Performance first and new ideas second
When we look at the latest new sleds for 2010, we are struck by what’s missing. There is no low-buck, fun to ride sled anymore. Don’t get me wrong, there are some nifty relatively low cost entries, but for the most part they are the “hand-me-downs” of snowmobiling. They are the decontented versions of more popular models. There is the newer chassis, but the powertrain is fan-cooled, carbureted and pull-cord started. The shocks are hydraulic or relatively inexpensive gasbags. And they sell for six grand or more.
We figure that Chris Bell at Premier understands the situation. His 22-horsepower Enforcer 300 snowmobile comes fully loaded for just under US$4,200. His model offers many big sled features in a very attractive package.
But, some how, some where, there must be an alternative between being left with a choice of decontented version of the Big Four’s popular models or opting for a “loaded” entry level model with modest performance, albeit an attractive price tag and design.
Lightweight, Low Cost Concepts
That makes us recall conversations we had with a long ago, iconoclastic snowmobile product manager who argued the merits of a 250cc, 250-pound, 50-horsepower fun sled. There have been attempts over the years and decades to bring ultra-light sleds to the market. Yamaha tried in the late 1980s with its Snoscoot. But the market wasn’t tuned in to a small displacement (79cc) motor scooter derived snow vehicle. The rumor was that Yamaha didn’t really make any money on the scooter as exchange rates took a heavy bite out of the sled’s narrow profit margin. Dealers didn’t understand the product, didn’t see much money being made on the sled, and therefore were not successful convincing their snowmobile customers to buy into the “fun” concept of this ill-fated design.
In the mid-1990s, Ski-Doo attempted to capture the imagination of snowboarders and youthful winter sports enthusiasts with its Freestyle snowmobile. Priced under US$4,000, the Freestyle came with a 300cc motor in a new lightweight chassis. It failed as well, although remnants of the design carried over until this model year in the guise of some utilitarian backcountry models.
Was my iconoclastic product manager friend just blowing smoke? Or, did he have a bigger view of the snowmobile world?
Looking at 2010, we see that the snowmobile companies are stymied. Not so much by imagination, but more by practicalities and market realities. To create the sled my friend envisioned requires thinking outside the market. It’s very chancy with no proven reward. If a sled maker is to “reinvent” the snowmobile, that company needs to have a supportive executive staff with a stomach for potential failure. Polaris has pulled off a minor coup with its new monoshock rear suspension.
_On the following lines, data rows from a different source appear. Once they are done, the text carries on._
(* ===== verification/Prelude.v ===== *)
(** * Verification of the Ybtc node: contracts, scripts and chain state

    Ybtc is a node derived from Bitcoin Core to which an engine for contracts in
    the style of Ethereum was added.  A transaction output whose script ends in
    [OP_CREATE] or [OP_CALL] carries the fields of a contract transaction; the
    engine reads them off the script stack, runs the contract's code on a
    stack machine with gas, and keeps accounts, code and storage in tries whose
    root identifies the state.  This development models the engine
    ([src/src/sc*.h], [src/src/sc*.cpp]), the script layer under it
    ([src/src/script/]), and the part of the node that decides which chain is
    valid: headers, transactions, coins, blocks and their undo records.  It proves
    them correct, or shows exactly where they are not.

    ** The parts, the files, the code

    - [Prelude]: machine integers as [Z] with [wrap w]; the outcomes of a C++
      function ([outcome]: return, exception, failed assertion, undefined
      behaviour, [exit]); the state-and-exception monad [SE], in which the state
      survives a throw; bytes and byte strings; the tactics and hints.
    - [Script], [ScriptProofs]: opcodes, [CScriptNum], [CScript]
      ([script/script.h], [script/script.cpp]).
    - [Interpreter], [InterpreterSafe], [InterpreterThms]: [EvalScript] with one
      definition per opcode, the encoding checks, [VerifyScript] and the witness
      programs ([script/interpreter.cpp]).  The hash functions and the curve are
      the class [ScriptCrypto], the signature checker an argument, so the theorems
      hold for every checker.
    - [ScFixedHash]: [FixedHash<N>], big-endian conversion, [vector_ref]
      ([scfixedhash.h], [sccommon.*]).
    - [ScSha3], [ScSha3Spec]: Keccak as the macros of [scsha3.h] write it, and
      Keccak-256 as the standard defines it.
    - [ScInstruction], [ScVm]: the instruction tables and [class VM] ([scvm.h],
      [scvm.cpp]).  [ScVm.VM] is the object, [step] one turn of
      [interpretCases], [case_X] and [op_X] the block [CASE(X)], [trampoline]
      the bounce loop of [exec].  What the machine calls in its context is the
      class [ExtVMOps]; what it relies on there is [ExtVMLaws].  [ScVmLogic] has
      the program logic of the monad, [ScVmArith] the arithmetic, [ScVmSafe] and
      [ScVmCalls] the invariant of a run, [ScVmOpt], [ScVmRun] and [ScVmSim] the
      optimiser and the simulation between optimised and plain code, [ScVmThms]
      the theorems.
    - [ScRlp], [ScRlpWrite], [ScRlpRead], [ScRlpFields]: [class RLP] and
      [class RLPStream] ([scrlp.h], [scrlp.cpp]) against a reference encoding
      of nested lists.
    - [ScTransaction]: [TransactionBase] ([sctransaction.h], [sctransaction.cpp]).
    - [ScDb]: [MemoryDB] and [OverlayDB] ([scdb.h], [scdb.cpp]): nodes under their
      hashes with reference counts, over a LevelDB map.
    - [ScTrie]: nibble slices, the hex-prefix encoding, [GenericTrieDB] and
      [FatGenericTrieDB] ([scdb.h], [scdb.cpp]): every node operation, on the RLP
      bytes of the nodes.  [ScTrieKeys] relates slices to lists of nibbles,
      [ScTrieSpec] defines the tree the nodes form ([trie]) with its encoding
      [enc], [ScTrieNode] has the program logic ([runs]), [ScTrieInsert] and
      [ScTrieDelete] prove [mergeAt], [atAux] and [deleteAt] against the tree,
      [ScTrieMap] and [ScTrieFlat] prove that the tree is a map in canonical form,
      [ScTrieThms] has the theorems.
    - [ScState]: [class Account] and [class State] ([scaccount.h], [scstate.h],
      [scstate.cpp]).  The tries below it are the class [TrieDB] with
      the laws [TrieLaws], stated for a store that holds any key and value it has
      room for; [ScVersions] is an instance of both, in which the theorems'
      witnesses run.  [GenericTrieDB] keeps the same laws only as long as the hash
      function shows no collision, so [ScTrieThms] states them for it under that
      condition rather than as an instance.  [ScStateView] gives the abstract accounts a state
      stands for ([view]) and the invariant [state_ok]; [ScStateOps] proves each
      operation against them; [ScStateRun] and [ScCommit] have the theorems.
    - [ScExtVm]: [class ExtVM] over [State], discharging [ExtVMLaws].
    - [ScExecutive], [ScExecutiveRun], [ScExecutiveThms]: [class Executive] and
      [State::execute] ([scexecutive.*], [scstate.cpp]).
    - [ScFace], [ScFaceThms]: [SmartContract] ([scface.cpp]), [CheckContractTx] and
      [CallContract] ([validation.cpp]) and the contract scripts of the wallet: the
      interpreter, the executive and the state put together.
    - [Coins], [CoinsThms]: [Coin], the views [CCoinsView], [CCoinsViewCache] and
      [CCoinsViewDB] ([coins.h], [coins.cpp], [txdb.cpp]).  A view is the class
      [CCoinsView]; [CCoinsViewLaws] is what a cache relies on in the view below
      it, and the database discharges it.
    - [Chain]: [CBlockIndex], [CChain], the acceptance of headers and the records
      of the index on disk ([chain.h], [chain.cpp], [validation.cpp], [txdb.cpp]);
      an entry is found in an [Index] by its pointer.  [ChainThms] has the invariant
      and the skip list, [ChainHeaders] the theorems, [ChainLoad] what loading does.
    - [VersionBits], [VersionBitsThms]: soft forks ([versionbits.cpp]).
    - [Merkle], [MerkleThms]: [consensus/merkle.cpp].
    - [TxSerialize], [TxSerializeThms]: how transactions are written and read
      ([serialize.h], [primitives/transaction.h]).
    - [SigHash], [SigHashThms]: [SignatureHash] and
      [TransactionSignatureChecker] ([script/interpreter.cpp]), the checker with
      which the interpreter verifies the inputs of a transaction.
    - [TxVerify], [TxVerifyThms]: [consensus/tx_verify.cpp].
    - [BlockCheck]: [CheckBlock], [ContextualCheckBlock], [GetBlockScriptFlags],
      [GetBlockSubsidy] ([validation.cpp]).
    - [Undo], [UndoThms]: compressed coins and the undo files ([compressor.cpp],
      [undo.h], [validation.cpp]).
    - [Connect]: [CheckInputs], [ConnectBlock], [DisconnectBlock]
      ([validation.cpp]) on the state of a node, [Node], which puts the coins, the
      index, the version bits, the contract state and the undo files together.
      [ConnectCoins] says what the loops do to the set of coins, [ConnectThms] has
      the theorems.

    ** What is shown

    - The machine: a run ends within a bound given by its gas and never leaves
      the stack, the memory, the code or the constant pool; the optimiser is
      transparent but for one case; memory is charged exactly; the arithmetic
      instructions compute what they name.
    - The state: an abstract map of accounts is refined by the caches, change
      log and tries; the operations the engine makes keep the invariant, and
      [rollback] undoes any run of them (storage is written at accounts that are in
      use; the theorems say what else is assumed); [commit] loses nothing;
      [setRoot] reopens a state.
    - The executive: a call or creation of metered code settles as specified,
      throws when it cannot be paid, or ends the process; a contract changes only
      its own storage.
    - RLP: writer and reader against the reference encoding, round trip,
      canonicity, agreement of the three ways to walk a list.
    - The tries: a sequence of insertions and removals makes the map it says, the
      root is a function of the contents and tells them apart, older roots stay
      readable; [commit] moves the nodes in use to disk.
    - Keccak-256 equals the standard's function.
    - Scripts: numbers have one encoding, scripts parse into the instructions
      they were built from.
    - The interpreter: [EvalScript] ends on every script with a result and never
      throws; [OP_CHECKMULTISIG] accepts exactly the signatures that match keys in
      order; a pay-to-key-hash output is spent by its key only.
    - Contract outputs: the fields a wallet writes are the fields the engine reads;
      a call output settles end to end; one that cannot be paid changes nothing.
    - Coins: the cache is a map of unspent outputs; flushing it writes through; a
      crash in the middle of writing the coins to disk loses nothing, and writing is
      eventually done.
    - The chain: whatever headers arrive, the index stays a tree with correct
      heights, work and skip list; the active chain follows its tip; the state of a
      deployment is what its definition says; the Merkle root commits to the
      transactions.
    - Transactions: reading returns what was written and, of any bytes, a
      transaction within its bounds or an exception; a signature of all inputs and
      outputs commits to them; the lock times a script asks for are kept by the
      chain; the checks of the inputs accept exactly what is covered.
    - Blocks: one that is accepted creates no more than its subsidy; disconnecting
      it gives the coins, the best block and the contract state of its parent back,
      from the undo record on disk.
    - Several theorems state what the code does where that is not what it means
      to do: an error in a contract exits the process, a plain transfer reads a
      null pointer, unspent gas is credited though never paid, a contract output is
      spent by anyone, a short one reads an empty stack.

    ** Bounds

    Loops that are not structural take a number of iterations: [exec] is given
    [2 * gas + 4] turns of the bounce loop, which suffices since every second
    turn pays gas; the RLP loops take the length of the data, which they
    shorten; [magnitude] takes the eight bytes of an integer; loops over scripts
    take the length of the script; the recursions over a trie take the nibbles of
    the key, of which each level uses one, and [mergeAt] five more calls where a
    node is split.  A script is read in at most seven pieces of 5000000 bytes,
    which hold [MAX_SIZE]; a variable-length integer in at most eleven bytes; the
    Merkle loop has 32 levels; walks along the index take its height.  Where such a
    bound could matter the theorems prove that the result is not [Diverge].

    ** Not modelled

    The iterators, the structure printer and the leftover check of the tries and
    the functions [hash256] ([scdb.h], [scdb.cpp]), which the engine does not call;
    whether the reference counts of a trie are exact; the choice of the best chain
    and the memory pool ([ActivateBestChain], [AcceptToMemoryPool] in
    [validation.cpp]), the block files, mining, wallet, network and RPC, which are
    input and output around these parts; the caches of signatures, which remember
    results; [CheckCasino], which accepts every header; LevelDB, secp256k1 and
    UniValue, which are other projects' code: the hash functions and the curve are
    parameters. *)

From stdpp Require Export base gmap list strings numbers.
From Stdlib Require Export ZArith Lia.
But on the whole, the biggest risk most likely was internal as we suspect many upper management types were quite willing to let lower level engineers and marketers pay with their jobs if the design failed. The design itself, while interesting, isn’t all that remarkable on the whole. If it doesn’t work — but we agree that it most likely and rightly will be a hit — then Polaris engineers simply move the rear suspension arm back inside the skid frame. After all, that’s kind of what happened with the Polaris multi-position Rider Select steering assembly, which is now virtually nonexistent after a much-ballyhooed introduction a few years back. So, we don’t see Polaris as being the big risk taker for a revolutionary sled design.
What are suggesting? It’s a version of what our erstwhile friend suggested. We’ve kept this chap’s idea in the back of our gray matter over the years, shifting it forward from time to time…such as now. Consider that most snowmobilers are actually performance-oriented, not enthusiasts looking to adopt a new idea because it’s simply new and interesting. It must provide a similar level of performance to what their existing sled gives them.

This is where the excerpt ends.